Scraping all the Images from a Website with Rust

Dec 13, 2023 · 8 min read

Web scraping is the process of programmatically extracting data from websites. In this tutorial, we'll learn how to use Rust to scrape all images from a website.

Our goal is to:

  1. Send a request to download a web page
  2. Parse through the HTML content
  3. Find and save all the images on that page locally
  4. Extract and store other data like image names and categories

We'll go through each step required to build a complete web scraper. No prior scraping experience needed!

Setup

Let's briefly go over the initial setup:

extern crate reqwest;
extern crate select;

We import two key Rust crates:

  • reqwest - For sending HTTP requests and handling responses
  • select - For parsing and querying HTML/XML
  • These provide the essential web scraping capabilities we need.

    We also import standard Rust modules for file I/O and error handling:

    use std::fs;
    use std::io::Write;
    

    With the imports out of the way, let's get scraping!

    Making an HTTP Request

    This is page we are talking about…

    Let's send a simple GET request to download the raw HTML content:

    let url = "<https://commons.wikimedia.org/wiki/List_of_dog_breeds>";
    
    let client = reqwest::blocking::Client::new();
    let response = client.get(url)
                          .header("User-Agent",
                                   "Mozilla/5.0 (Windows NT 10.0; Win64; x64)
                                   AppleWebKit/537.36 (KHTML, like Gecko)
                                   Chrome/58.0.3029.110 Safari/537.36")
                          .send()?;
    

    We provide the URL we wish to scrape.
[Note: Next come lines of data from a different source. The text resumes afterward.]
(* ===== verification/MeshSync.v ===== *)
(** Connection-driven freshness changes: marking a peer's inventories syncing
    when a session or artifact exchange starts, and stale when the peer
    disconnects (internal/meshstate/store.go). *)

From S2P Require Import Prelude GoText MeshTypes MeshStore MeshFreshness MeshFiles.
From stdpp Require Import base gmap strings list fin_maps sorting.
From Stdlib Require Import ZArith Lia.

Open Scope Z_scope.

Section Operations.
Context `{UrlLib}.

Definition validateSyncingPeer (deviceID sourceEpoch : string) : check :=
  _ ← validateID "device_id" deviceID;
  validateID "source_epoch" sourceEpoch.

(** One write-and-notify step of a freshness loop. *)
Definition write_session_as (change : ChangeType) (p : RemoteSessionProjection) : H unit :=
  _ ← writeRemoteSessionLocked p;
  publishLocked change EntityRemoteSession (identityKey (rs_Locator p)).
Definition write_artifact_as (change : ChangeType) (a : ArtifactEnvelope) : H unit :=
  _ ← writeRemoteArtifactLocked a;
  publishLocked change EntityArtifact (artifactRemoteIdentity a).

(** The loops of [markPeerInventoriesSyncingLocked] and [MarkPeerDisconnected]:
    records already gone or already in the target state are skipped. *)
Definition demotes (f : Freshness) (cur : Freshness) : bool :=
  negb (Freshness_eqb cur FreshnessGone || Freshness_eqb cur f).

Definition demote_sessions (f : Freshness) (at_ : Time) (inScope : RemoteSessionProjection → bool)
    (l : list RemoteSessionProjection) : H unit :=
  for_each (λ p,
    if inScope p && demotes f (rs_Freshness p)
    then write_session_as ChangeFreshness (rs_set_freshness f at_ p)
    else mret tt) l.

Definition demote_artifacts (f : Freshness) (at_ : Time) (l : list ArtifactEnvelope) : H unit :=
  for_each (λ a,
    if demotes f (art_Freshness a)
    then write_artifact_as ChangeFreshness (art_set_freshness f at_ a)
    else mret tt) l.

Definition getPeerOrNew (deviceID : string) : H PeerState :=
  found ← getPeerOpt deviceID;
  mret (match found with Some peer => peer | None => new_peer deviceID end).

Definition in_only_scope (onlyScope : option string) (p : RemoteSessionProjection) : bool :=
  match onlyScope with
  | None => true
  | Some scope => String.eqb (loc_ProfileScope (rs_Locator p)) scope
  end.

(** The peer record written by [markPeerInventoriesSyncingLocked]. *)
Definition syncing_peer (sourceEpoch : string) (at_ : Time)
    (includeSessions includeArtifacts : bool) (peer : PeerState) : PeerState :=
  let p := ps_set_updated at_ (ps_set_source sourceEpoch (initializeLegacyTopicFreshness peer)) in
  let p := if includeSessions then ps_set_session FreshnessSyncing at_ p else p in
  let p := if includeArtifacts then ps_set_artifact FreshnessSyncing at_ p else p in
  recomputePeerFreshness p.

Definition markPeerInventoriesSyncingLocked (deviceID sourceEpoch : string)
    (onlyScope : option string) (includeSessions includeArtifacts : bool) : H unit :=
  t ← now;
  let at_ := UTC t in
  _ ← (if includeSessions : bool then
         l ← listRemoteSessionsLocked deviceID "";
         demote_sessions FreshnessSyncing at_ (in_only_scope onlyScope) l
       else mret tt);
  _ ← (if includeArtifacts : bool then
         l ← listRemoteArtifactsRawLocked deviceID "";
         demote_artifacts FreshnessSyncing at_ l
       else mret tt);
  peer ← getPeerOrNew deviceID;
  _ ← writePeerLocked (syncing_peer sourceEpoch at_ includeSessions includeArtifacts peer);
  publishLocked ChangeFreshness EntityPeer deviceID.

Definition markPeerSyncingLocked (deviceID sourceEpoch : string) (onlyScope : option string) : H unit :=
  markPeerInventoriesSyncingLocked deviceID sourceEpoch onlyScope true
    (match onlyScope with None => true | Some _ => false end).
Definition markSessionInventorySyncingLocked (deviceID sourceEpoch : string) : H unit :=
  markPeerInventoriesSyncingLocked deviceID sourceEpoch None true false.
Definition markArtifactInventorySyncingLocked (deviceID sourceEpoch : string) : H unit :=
  markPeerInventoriesSyncingLocked deviceID sourceEpoch None false true.

Definition MarkPeerSyncing (deviceID sourceEpoch : string) : H unit :=
  _ ← lift (validateSyncingPeer deviceID sourceEpoch);
  markPeerSyncingLocked deviceID sourceEpoch None.
Definition MarkSessionSyncing (deviceID sourceEpoch : string) : H unit :=
  _ ← lift (validateSyncingPeer deviceID sourceEpoch);
  markSessionInventorySyncingLocked deviceID sourceEpoch.
Definition MarkArtifactSyncing (deviceID sourceEpoch : string) : H unit :=
  _ ← lift (validateSyncingPeer deviceID sourceEpoch);
  markArtifactInventorySyncingLocked deviceID sourceEpoch.

Definition disconnected_peer (at_ : Time) (peer : PeerState) : PeerState :=
  recomputePeerFreshness
    (ps_set_artifact FreshnessStale at_ (ps_set_session FreshnessStale at_ (ps_set_updated at_ peer))).

Definition MarkPeerDisconnected (deviceID : string) : H unit :=
  _ ← lift (validateID "device_id" deviceID);
  l ← listRemoteSessionsLocked deviceID "";
  t ← now;
  let at_ := UTC t in
  _ ← demote_sessions FreshnessStale at_ (λ _, true) l;
  al ← listRemoteArtifactsRawLocked deviceID "";
  _ ← demote_artifacts FreshnessStale at_ al;
  peer ← getPeerOrNew deviceID;
  _ ← writePeerLocked (disconnected_peer at_ peer);
  publishLocked ChangeFreshness EntityPeer deviceID.
End Operations.
(** A successful listing of one device: exactly its stored projections, each
    valid and filed under its own key. *)
Lemma list_sessions_ok d dev l :
  dev ≠ "" → list_sessions d dev "" = Ok l →
  NoDup ((λ p, skey (rs_Locator p)) <$> l) ∧
  (∀ p, p ∈ l → RemoteSessionProjection_Validate p = Ok tt ∧ loc_DeviceID (rs_Locator p) = dev) ∧
  (∀ k f, d_sessions d !! k = Some f →
     ∃ p, decode_file (Some f) = Ok p ∧ skey (rs_Locator p) = k ∧
          RemoteSessionProjection_Validate p = Ok tt ∧ (k.1.1 = dev → p ∈ l)) ∧
  (∀ p, p ∈ l → is_Some (d_sessions d !! skey (rs_Locator p))).
Proof.
  unfold list_sessions. intros Hdev Hl.
  destruct (read_all _ _ _) as [out|] eqn:Hr; simplify_eq/=.
  destruct (read_all_ok _ _ _ _ Hr) as [Hall Hin].
  assert (∀ p, p ∈ out → ∃ k f, d_sessions d !! k = Some f ∧ decode_file (Some f) = Ok p ∧
    RemoteSessionProjection_Validate p = Ok tt ∧ skey (rs_Locator p) = k ∧
    session_filter dev "" p = true) as Hout.
  { intros p (k & f & Hk & Hd & Hkeep)%Hin. destruct (Hall k f Hk) as (p' & Hd' & Hacc).
    assert (p' = p) as -> by congruence. apply accept_session_ok in Hacc as [? ?].
    exists k, f. apply elem_of_map_to_list in Hk. done. }
  split; [|split; [|split]].
  - assert (Permutation ((λ p, skey (rs_Locator p)) <$> sort_by_key (λ p, identityKey (rs_Locator p)) out)
                        ((λ p, skey (rs_Locator p)) <$> out)) as ->.
    { apply fmap_Permutation, merge_sort_Permutation. }
    eapply (read_all_NoDup accept_session _ _ id); [apply _|apply NoDup_fst_map_to_list| |exact Hr].
    by intros k a [_ ?]%accept_session_ok.
  - intros p Hp%elem_of_sort_by_key. destruct (Hout p Hp) as (? & ? & ? & ? & ? & ? & Hf).
    split; [done|]. unfold session_filter in Hf. apply andb_true_iff in Hf as [Hf _].
    destruct (String.eqb_spec dev ""); [done|]. by apply String.eqb_eq in Hf.
  - intros k f Hk. destruct (Hall k f) as (p & Hd & [Hv Hs]%accept_session_ok).
    { by apply elem_of_map_to_list. }
    exists p. repeat split; [done..|]. intros Hdk. apply elem_of_sort_by_key, Hin.
    exists k, f. repeat split; [by apply elem_of_map_to_list|done|].
    unfold session_filter. simpl. rewrite <- Hs in Hdk. simpl in Hdk. rewrite Hdk, String.eqb_refl.
    by rewrite orb_true_r.
  - intros p Hp%elem_of_sort_by_key. destruct (Hout p Hp) as (k & f & Hk & _ & _ & -> & _). eauto.
Qed.
End Sessions.

(** ** Pending maps in commit order *)

Lemma sorted_values_elem {A} (m : gmap string A) x :
  x ∈ omap (λ k, m !! k) (sort_strings (map_to_list m).*1) ↔ ∃ k, m !! k = Some x.
Proof.
  rewrite list_elem_of_omap. split.
  - intros (k & _ & ?). by exists k.
  - intros (k & Hk). exists k. split; [|done]. apply elem_of_sort_strings, list_elem_of_fmap.
    exists (k, x). split; [done|by apply elem_of_map_to_list].
Qed.

(** When each value determines its key, committing visits each value once. *)
Lemma sorted_values_keys {A} (m : gmap string A) (g : A → string) :
  (∀ k v, m !! k = Some v → g v = k) →
  g <$> omap (λ k, m !! k) (sort_strings (map_to_list m).*1) = sort_strings (map_to_list m).*1.
Proof.
  intros Hg. assert (∀ k, k ∈ sort_strings (map_to_list m).*1 → ∃ v, m !! k = Some v) as Hk.
  { intros k ([k' v] & -> & Hin%elem_of_map_to_list)%elem_of_sort_strings%list_elem_of_fmap. eauto. }
  revert Hk. generalize (sort_strings (map_to_list m).*1) as ks.
  induction ks as [|k ks IH]; intros Hk; [done|]. simpl.
  destruct (Hk k) as [v Hv]; [left|]. rewrite Hv. simpl. f_equal; [by apply Hg|].
  apply IH. intros k' ?. apply Hk. by right.
Qed.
Creating a Client object allows us to build HTTP requests. Calling .get() issues a GET request.

    Key Points:

  • Set a valid User-Agent header to mimic a real browser
  • Handle potential errors using ? after .send()
  • Always check the response status before proceeding!
  • Let's add a status check:

    if response.status().is_success() {
      // Scrape page
    } else {
      eprintln!("Failed with status: {}", response.status());
    }
    

    This verifies that the page loaded before scraping.

    Parsing the HTML

    Now that we've downloaded the raw HTML content, we can parse through it to extract data.

    The select crate allows querying elements by CSS selectors. Let's initialize it:

    let body = response.text()?;
    let document = Document::from_read(body.as_bytes())?;
    

    This parses the HTML body into a flexible Document structure we can traverse.

    Time to analyze the page content and locate the target table of dog breeds.

    Inspecting the page

    You can see when you use the chrome inspect tool that the data is in a table element with the class wikitable and sortable

    Using the class name, we can directly access it:

    let table = document.find(Attr("class", "wikitable sortable"))
                        .next()
                        .ok_or("Table not found")?;
    

    Note: Similar approaches work for id attributes or other CSS selectors.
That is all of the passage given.